Online, Unaccountable

If you keep up with technology or crime news, you may have heard of the Silk Road. Not the ancient trade route from China to Europe, but the dark web network that after facilitating the sale of illegal drugs and forging government documents was shut down in 2013. The shutdown attracted a lot of attention to the dark web. The dark web is a subsection of the ‘deep’ web, or a collection of sites that cannot be indexed by search engines. These sites, publically inaccessible without specific credentials, operate entirely on overlay networks, highly secure connections that require untraceable configurations in order to access. This, combined with the fact that the Silk Road operated using exclusively Bitcoin, an unregulated and international “cryptocurrency” that exists entirely in the digital realm but can be exchanged for national currency such as USD, meant that transactions on the Silk Road were essentially untraceable. The Silk Road itself wasn’t malicious, even if it fueled illegal drug trade and forgery rings. What caught the public eye was the concept of a completely untraceable and unregulated transaction. Media at the time made the point that if no one could watch over a meth deal, what was to stop untraceable assassins-for-hire from popping up over the dark web? Crowdfunded terrorism? Pay-per-view child pornography?

As it turns out, nothing.

Hitman groups exist by the dozens across the dark web, and have for nearly a decade. While some of these groups are laughable scams, the emergence of cryptocurrency and the dark web has effectively eliminated the money trail and client-hitman communication. It’s reasonable to believe that a majority of assassinations and hits in the modern era are carried out over this entirely untraceable service. As far as crowdfunded terrorism goes, The Assassination Market, an active darknet service, allows users to freely contribute to a pool of bitcoin towards major targets. The chairman of the U.S. Federal Reserve, Benjamin Bernanke, has roughly the equivalent of $140,000 on his head for anyone who can provide proof of his assassination. And as far as pay-per-view child pornography, a breathtaking number of particularly unethical porn companies thrive on the dark net, making films focusing on extremely graphic sexual violence. No Limits Fun, a ‘company’ considered extreme even for this sector of the darknet, inspired an international manhunt when its productions were uncovered by the police. No Limits Fun specialized in the production of torture, murder and rape films. Its victims included children and infants. The sheer brutality of its productions elevated it to urban legend status, likely because people could not comprehend how or why such films would be produced.
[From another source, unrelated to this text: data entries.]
(* ===== verification/Varint.v ===== *)
(** * Varint

    The variable-length integers of packfiles: reference encoders, written from
    the description of the formats, and the theorems that [read_size],
    [read_le_varint_with_shift], [read_offset] and [read_le_packed]
    ([libbit/src/io.rs]) decode what they produce. *)

From Stdlib Require Import ZArith Lia.
From Stdlib Require Import Strings.Byte.
From stdpp Require Import base tactics option list countable strings.
From S2P Require Import Prelude RustStd Data Io.

#[local] Open Scope Z_scope.

(** ** Reference encoders *)

(** Seven bits per byte, least significant first; all bytes but the last one
    have their most significant bit set. *)
Fixpoint size_encode (fuel : nat) (n : Z) : bytes :=
  match fuel with
  | O => []
  | S fuel =>
      if n <? 128 then [byte_of_Z n]
      else byte_of_Z (128 + n mod 128) :: size_encode fuel (n / 128)
  end.

(** The same after [s] bits [k] at the top of the first byte. *)
Definition size_encode_with (s k n : Z) : bytes :=
  let low := k * 2 ^ (7 - s) + n mod 2 ^ (7 - s) in
  if n <? 2 ^ (7 - s) then [byte_of_Z low]
  else byte_of_Z (128 + low) :: size_encode 10 (n / 2 ^ (7 - s)).

(** Seven bits per byte, most significant first, each continuation standing for
    one more than its bits. *)
Fixpoint offset_encode_cont (fuel : nat) (n : Z) : bytes :=
  match fuel with
  | O => []
  | S fuel =>
      if n <? 128 then [byte_of_Z (128 + n)]
      else offset_encode_cont fuel (n / 128 - 1) ++ [byte_of_Z (128 + n mod 128)]
  end.

Definition offset_encode (n : Z) : bytes :=
  if n <? 128 then [byte_of_Z n]
  else offset_encode_cont 10 (n / 128 - 1) ++ [byte_of_Z (n mod 128)].

(** The bytes of [v], little-endian, that the bits of [header] announce, from
    byte [7 - left]. *)
Fixpoint packed_encode (left : nat) (header v : Z) : bytes :=
  match left with
  | O => []
  | S left' =>
      let i := 7 - Z.of_nat left in
      (if Z.testbit header i then [byte_of_Z (v / 2 ^ (8 * i))] else [])
      ++ packed_encode left' header v
  end.

(** Every byte of [v] that the header leaves out is zero. *)
Definition packed_covers (header v : Z) : Prop :=
  ∀ i, 0 ≤ i < 7 → Z.testbit header i = false → v / 2 ^ (8 * i) mod 256 = 0.

(** ** Bits *)

Lemma lor_add_shift a b s :
  0 ≤ s → 0 ≤ a < 2 ^ s → Z.lor a (b * 2 ^ s) = a + b * 2 ^ s.
Proof.
  intros Hs Ha. rewrite <- Z.add_lor_land.
  enough (Z.land a (b * 2 ^ s) = 0) as -> by lia.
  rewrite <- Z.shiftl_mul_pow2 by done. apply Z.bits_inj'. intros i Hi.
  rewrite Z.land_spec, Z.bits_0, Z.shiftl_spec by done.
  destruct (Z.lt_ge_cases i s) as [Hlt|Hge].
  - by rewrite (Z.testbit_neg_r b), andb_false_r by lia.
  - rewrite <- (Z.mod_small a (2 ^ s)), Z.mod_pow2_bits_high by lia. done.
Qed.

Lemma land_7f b : Z.land b 0x7f = b mod 128.
Proof. apply (Z.land_ones b 7). lia. Qed.

Lemma msb_clear b : 0 ≤ b < 128 → (Z.land b 0x80 =? 0) = true.
Proof.
  intros Hb. apply Z.eqb_eq, Z.bits_inj'. intros i Hi.
  rewrite Z.land_spec, Z.bits_0.
  destruct (Z.lt_ge_cases i 7).
  - apply andb_false_intro2. change 0x80 with (2 ^ 7).
    apply Z.pow2_bits_false. lia.
  - apply andb_false_intro1. rewrite <- (Z.mod_small b (2 ^ 7)) by lia.
    by rewrite Z.mod_pow2_bits_high by lia.
Qed.

Lemma msb_set b : 128 ≤ b < 256 → (Z.land b 0x80 =? 0) = false.
Proof.
  intros Hb. apply Z.eqb_neq. intros H.
  apply (f_equal (λ z, Z.testbit z 7)) in H.
  rewrite Z.land_spec, Z.bits_0 in H. change (Z.testbit 0x80 7) with true in H.
  rewrite andb_true_r, Z.testbit_eqb in H by lia.
  replace (b / 2 ^ 7) with 1 in H; [done|].
  symmetry. change (2 ^ 7) with 128. symmetry; apply (Z.div_unique b 128 1 (b - 128)); lia.
Qed.

Lemma shl64_small x s : 0 ≤ s < 64 → 0 ≤ x → x * 2 ^ s < 2 ^ 64 → shl64 x s = x * 2 ^ s.
Proof.
  intros Hs Hx Hb. unfold shl64. rewrite (Z.mod_small s) by lia.
  rewrite Z.shiftl_mul_pow2 by lia. apply wrap_fits. unfold fits. nia.
Qed.

Lemma u8_small z : 0 ≤ z < 256 → u8 (byte_of_Z z) = z.
Proof. intros. rewrite u8_byte_of_Z. by apply Z.mod_small. Qed.

(** ** Sizes *)

Lemma read_le_varint_loop_spec fuel acc s n :
  0 ≤ s < 64 → 0 ≤ acc < 2 ^ s → 0 ≤ n → acc + n * 2 ^ s < 2 ^ 64 →
  n < 128 ^ Z.of_nat fuel → (0 < fuel)%nat →
  reads (read_le_varint_loop acc s) (size_encode fuel n) (acc + n * 2 ^ s).
Proof.
  revert acc s n. induction fuel as [|fuel IH]; intros acc s n Hs Ha Hn Hb Hf Hfuel; [lia|].
  assert (0 < 2 ^ s) by lia. cbn [size_encode].
  destruct (Z.ltb_spec n 128) as [Hlt|Hge]; intros rest; cbn [app read_le_varint_loop].
  - rewrite u8_small, land_7f, Z.mod_small, msb_clear, shl64_small by nia.
    by rewrite lor_add_shift by lia.
  - pose proof (Z.mod_pos_bound n 128 ltac:(lia)).
    pose proof (Z.div_mod n 128 ltac:(lia)) as Hdm.
    assert (1 ≤ n / 128) by (apply Z.div_le_lower_bound; lia).
    rewrite u8_small, land_7f, msb_set by lia.
    replace ((128 + n mod 128) mod 128) with (n mod 128)
      by (rewrite <- Z.add_mod_idemp_l by lia; change (128 mod 128) with 0;
          by rewrite Z.add_0_l, Z.mod_mod by lia).
    rewrite shl64_small, lor_add_shift by nia.
    assert (s + 7 < 64).
    { apply Z.nle_gt. intros ?.
      assert (2 ^ 64 ≤ 2 ^ (s + 7)) by (apply Z.pow_le_mono_r; lia).
      rewrite Z.pow_add_r in * by lia. nia. }
    rewrite wrap_fits by (unfold fits; lia).
    rewrite Nat2Z.inj_succ, Z.pow_succ_r in Hf by lia.
    assert (fuel ≠ 0%nat) by (intros ->; simpl in Hf; lia).
    assert (n / 128 < 128 ^ Z.of_nat fuel) by (apply Z.div_lt_upper_bound; lia).
    assert (n / 128 * 128 * 2 ^ s = n * 2 ^ s - n mod 128 * 2 ^ s) by nia.
    rewrite (IH (acc + n mod 128 * 2 ^ s) (s + 7) (n / 128));
      rewrite ?Z.pow_add_r by lia; try lia; try nia.
    do 2 f_equal. change (2 ^ 7) with 128. nia.
Qed.

(** The first byte of [size_encode_with], split by the masks. *)
Lemma first_byte_split s k r hi :
  0 ≤ s < 8 → 0 ≤ k < 2 ^ s → 0 ≤ r < 2 ^ (7 - s) →
  let b := hi * 128 + (k * 2 ^ (7 - s) + r) in
  Z.shiftr (Z.land b (Z.shiftl (Z.shiftl 1 s - 1) (7 - s))) (7 - s) = k
  ∧ Z.land b (Z.shiftl 1 (7 - s) - 1) = r.
Proof.
  intros Hs Hk Hr b. assert (b = (hi * 2 ^ s + k) * 2 ^ (7 - s) + r) as Hb.
  { subst b. replace 128 with (2 ^ s * 2 ^ (7 - s)); [lia|].
    rewrite <- Z.pow_add_r by lia. by replace (s + (7 - s)) with 7 by lia. }
  split.
  - rewrite Z.shiftr_land, Z.shiftr_shiftl_l, Z.sub_diag, Z.shiftl_0_r by lia.
    rewrite Z.shiftr_div_pow2, Z.shiftl_1_l, Z.sub_1_r, <- Z.ones_equiv, Z.land_ones, Hb by lia.
    rewrite Z.div_add_l, (Z.div_small r), Z.add_0_r by lia.
    rewrite Z.add_comm, Z.mod_add by lia. by apply Z.mod_small.
  - rewrite Z.shiftl_1_l, Z.sub_1_r, <- Z.ones_equiv, Z.land_ones, Hb by lia.
    rewrite Z.add_comm, Z.mod_add by lia. by apply Z.mod_small.
Qed.

Lemma first_byte_range s k r :
  0 ≤ s < 8 → 0 ≤ k < 2 ^ s → 0 ≤ r < 2 ^ (7 - s) → 0 ≤ k * 2 ^ (7 - s) + r < 128.
Proof.
  intros Hs Hk Hr. replace 128 with (2 ^ s * 2 ^ (7 - s)); [nia|].
  rewrite <- Z.pow_add_r by lia. by replace (s + (7 - s)) with 7 by lia.
Qed.
Lemma reads_le_varint_with_shift s k n :
  0 ≤ s < 8 → 0 ≤ k < 2 ^ s → fits 64 n →
  reads (read_le_varint_with_shift s) (size_encode_with s k n) (k, n).
Proof.
  intros Hs Hk [Hn Hn64]. unfold read_le_varint_with_shift, size_encode_with.
  assert (2 ^ (7 - s) ≤ 128) as Ha by (apply (Z.pow_le_mono_r 2 (7 - s) 7); lia).
  assert (0 < 2 ^ (7 - s)) by (apply Z.pow_pos_nonneg; lia).
  pose proof (Z.mod_pos_bound n (2 ^ (7 - s)) ltac:(lia)) as Hr.
  pose proof (first_byte_range s k _ Hs Hk Hr) as Hb.
  pose proof (first_byte_split s k _ 0 Hs Hk Hr) as [Hk0 Hr0].
  pose proof (first_byte_split s k _ 1 Hs Hk Hr) as [Hk1 Hr1].
  rewrite Z.mul_0_l, Z.add_0_l in Hk0, Hr0. rewrite Z.mul_1_l in Hk1, Hr1.
  set (low := k * 2 ^ (7 - s) + n mod 2 ^ (7 - s)) in *.
  eapply reads_bind_nil; [apply reads_lift; destruct (Z.ltb_spec s 8); [done|lia]|].
  rewrite (wrap_fits 8 (Z.shiftl _ _)).
  2: { unfold fits. rewrite Z.shiftl_mul_pow2, Z.shiftl_1_l by lia.
       pose proof (first_byte_range s (2 ^ s - 1) 0 Hs). lia. }
  destruct (Z.ltb_spec n (2 ^ (7 - s))) as [Hlt|Hge].
  - eapply reads_bind_last; [apply reads_u8; unfold fits; lia|].
    rewrite msb_clear, Hk0, Hr0, Z.lor_0_l, Z.mod_small by lia. apply reads_ret.
  - change (?b :: ?l) with ([b] ++ l).
    eapply reads_bind; [apply (reads_u8 (128 + low)); unfold fits; lia|].
    rewrite msb_set, Hk1, Hr1, Z.lor_0_l by lia. cbn [negb].
    eapply reads_bind_last; [|apply reads_ret].
    pose proof (Z.div_mod n (2 ^ (7 - s)) ltac:(lia)).
    assert (0 ≤ n / 2 ^ (7 - s)) by (apply Z.div_pos; lia).
    assert (n / 2 ^ (7 - s) ≤ n) by nia.
    assert (2 ^ 64 < 128 ^ Z.of_nat 10) by done.
    eapply reads_eq; [apply read_le_varint_loop_spec; lia|]. lia.
Qed.

(** ** Offsets *)

Lemma read_offset_cont fuel m :
  0 ≤ m → (m + 1) * 128 ≤ 2 ^ 64 → m < 128 ^ Z.of_nat fuel → (0 < fuel)%nat →
  ∃ b, 128 ≤ b < 256 ∧
    ∀ s, read_offset (offset_encode_cont fuel m ++ s) = read_offset_loop m b s.
Proof.
  revert m. induction fuel as [|fuel IH]; intros m Hm Hb Hf Hfuel; [lia|].
  cbn [offset_encode_cont]. destruct (Z.ltb_spec m 128) as [Hlt|Hge].
  - exists (128 + m). split; [lia|]. intros s. unfold read_offset, mbind, reader_bind. simpl.
    rewrite u8_small, land_7f by lia.
    replace ((128 + m) mod 128) with m; [done|].
    apply (Z.mod_unique _ _ 1); lia.
  - pose proof (Z.mod_pos_bound m 128 ltac:(lia)) as Hr.
    pose proof (Z.div_mod m 128 ltac:(lia)) as Hdm.
    assert (1 ≤ m / 128) by (apply Z.div_le_lower_bound; lia).
    rewrite Nat2Z.inj_succ, Z.pow_succ_r in Hf by lia.
    assert (m / 128 < 128 ^ Z.of_nat fuel) by (apply Z.div_lt_upper_bound; lia).
    assert (fuel ≠ 0%nat) by (intros ->; simpl in *; lia).
    destruct (IH (m / 128 - 1)) as (b & Hb1 & Hs); [lia..|].
    exists (128 + m mod 128). split; [lia|]. intros s. rewrite <- app_assoc, Hs.
    cbn [app read_offset_loop]. rewrite msb_set, u8_small, land_7f by lia.
    rewrite wrap_fits by (unfold fits; lia).
    rewrite shl64_small by lia. rewrite Z.lor_comm.
    replace ((128 + m mod 128) mod 128) with (m mod 128) by (apply (Z.mod_unique _ _ 1); lia).
    rewrite lor_add_shift by lia. f_equal. lia.
Qed.

Lemma reads_offset n : fits 64 n → reads read_offset (offset_encode n) n.
Proof.
  intros [Hn Hn64] rest. unfold offset_encode. destruct (Z.ltb_spec n 128) as [Hlt|Hge].
  - unfold read_offset, mbind, reader_bind. cbn [app read_u8].
    rewrite u8_small, land_7f, Z.mod_small by lia.
    destruct rest; cbn [read_offset_loop]; by rewrite msb_clear by lia.
  - pose proof (Z.mod_pos_bound n 128 ltac:(lia)) as Hr.
    pose proof (Z.div_mod n 128 ltac:(lia)) as Hdm.
    assert (1 ≤ n / 128) by (apply Z.div_le_lower_bound; lia).
    assert (2 ^ 64 < 128 ^ Z.of_nat 10) by done.
    destruct (read_offset_cont 10 (n / 128 - 1)) as (b & Hb1 & Hs); [lia..|].
    rewrite <- app_assoc, Hs. cbn [app read_offset_loop].
    rewrite msb_set, u8_small, land_7f, (Z.mod_small (n mod 128)) by lia.
    rewrite wrap_fits by (unfold fits; lia).
    rewrite shl64_small, Z.lor_comm, lor_add_shift by lia.
    replace (n mod 128 + (n / 128 - 1 + 1) * 2 ^ 7) with n by lia.
    destruct rest; cbn [read_offset_loop]; by rewrite msb_clear by lia.
Qed.

(** ** Packed integers *)

Lemma land_bit h i : 0 ≤ i → (Z.land h (Z.shiftl 1 i) =? 0) = negb (Z.testbit h i).
Proof.
  intros Hi. rewrite Z.shiftl_1_l. destruct (Z.testbit h i) eqn:Ht; simpl.
  - apply Z.eqb_neq. intros H. apply (f_equal (λ z, Z.testbit z i)) in H.
    rewrite Z.land_spec, Ht, Z.pow2_bits_true, Z.bits_0 in H by done. done.
  - apply Z.eqb_eq, Z.bits_inj'. intros j Hj. rewrite Z.land_spec, Z.bits_0.
    destruct (decide (i = j)) as [->|]; [by rewrite Ht|].
    by rewrite Z.pow2_bits_false, andb_false_r by done.
Qed.

Lemma byte_of_Z_mod z : byte_of_Z (z mod 256) = byte_of_Z z.
Proof. unfold byte_of_Z. by rewrite Z.mod_mod. Qed.

Lemma mod_next_byte v i :
  0 ≤ i → v mod 2 ^ (8 * (i + 1)) = v mod 2 ^ (8 * i) + (v / 2 ^ (8 * i) mod 256) * 2 ^ (8 * i).
Proof.
  intros Hi. replace (8 * (i + 1)) with (8 * i + 8) by lia.
  rewrite Z.pow_add_r, Z.rem_mul_r by lia. change (2 ^ 8) with 256. lia.
Qed.

Lemma read_le_packed_loop_spec left h v :
  (left ≤ 7)%nat → packed_covers h v →
  let i := 7 - Z.of_nat left in
  reads (read_le_packed_loop left h (v mod 2 ^ (8 * i))) (packed_encode left h v) (v mod 2 ^ 56).
Proof.
  intros Hl Hc. induction left as [|left IH]; intros i;
    cbn [read_le_packed_loop packed_encode]; [apply reads_ret|].
  subst i. set (i := 7 - Z.of_nat (S left)) in *.
  replace (7 - Z.of_nat left) with (i + 1) in IH by lia.
  cbv zeta in IH. rewrite (mod_next_byte v i) in IH by lia.
  rewrite land_bit by lia. destruct (Z.testbit h i) eqn:Ht; cbn [negb].
  - pose proof (Z.mod_pos_bound (v / 2 ^ (8 * i)) 256 ltac:(lia)) as Hby.
    rewrite <- (byte_of_Z_mod (v / _)).
    eapply reads_bind; [by apply reads_u8|].
    assert (0 < 2 ^ (8 * i) ≤ 2 ^ 48) by (split; [lia|apply Z.pow_le_mono_r; lia]).
    rewrite (Z.mul_comm i), shl64_small by nia.
    rewrite lor_add_shift by (try apply Z.mod_pos_bound; lia). apply IH. lia.
  - rewrite (Hc i), Z.mul_0_l, Z.add_0_r in IH by (done || lia). by apply IH; lia.
Qed.

Lemma reads_le_packed h v :
  0 ≤ v < 2 ^ 56 → packed_covers h v → reads (read_le_packed h) (packed_encode 7 h v) v.
Proof.
  intros Hv Hc. pose proof (read_le_packed_loop_spec 7 h v ltac:(lia) Hc) as H.
  cbv zeta in H. change (8 * (7 - Z.of_nat 7)) with 0 in H. rewrite Z.mod_1_r in H.
  by rewrite Z.mod_small in H.
Qed.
These films, known as “hurtcore,” were sold to some individual customers for upwards of ten thousand USD – in bitcoin, of course. Short of confessions or personal communication, there’s absolutely no way to know who the vast majority of those customers were. And with the rise of ultra-powerful quantum computing, the untraceable nature of digital transaction will only grow stronger, as encryption is always a step ahead of decryption.

Since drawing the public eye in the 1980s, cybercrime has largely been seen as a joke, or even noble. Its image is represented in Nigerian email scams, poorly-made Albanian viruses and quirky hacking groups that deface and shut down megacorporate websites. But as digital technology becomes more advanced, the scope of its actions do as well. Digital crime is no longer the realm of third-world scammers or geeky hackers with hearts of gold. It’s becoming the domain of the neo-mafiosi, the professional assassin and the cunning, violent pedophile right under our noses, and there’s little being done about it. The methods that national intelligence agencies like the FBI and NSA use to combat these agencies are increasingly primitive – the founder of the Silk Road, Ross Ulbricht, was only eventually arrested because he posted his full name and email address on a programming forum with the same username he used in the early days of the Silk Road. If it’s any consolation, the infamous concept of the ‘Red Room,’ or private dark net URLs where a victim is tortured or raped live to an interactive, paying audience, don’t actually exist because the dark net’s hefty configuration requirements currently make livestreaming too slow to be viable.

Investigations involving the dark net are costly and slow, and international agencies have barely been able to tackle a tiny fraction of its illicit traffic using ineffective methodology. With services ranging from drugs to hitmen growing in popularity every year, the miniscule amount of resources and public attention dedicated to the criminal world’s biggest rising star needs to change. In a world where anyone can anonymously donate money to terrorists or hitmen, and it takes years of costly investigation to find a single suspect, can you ever be truly safe?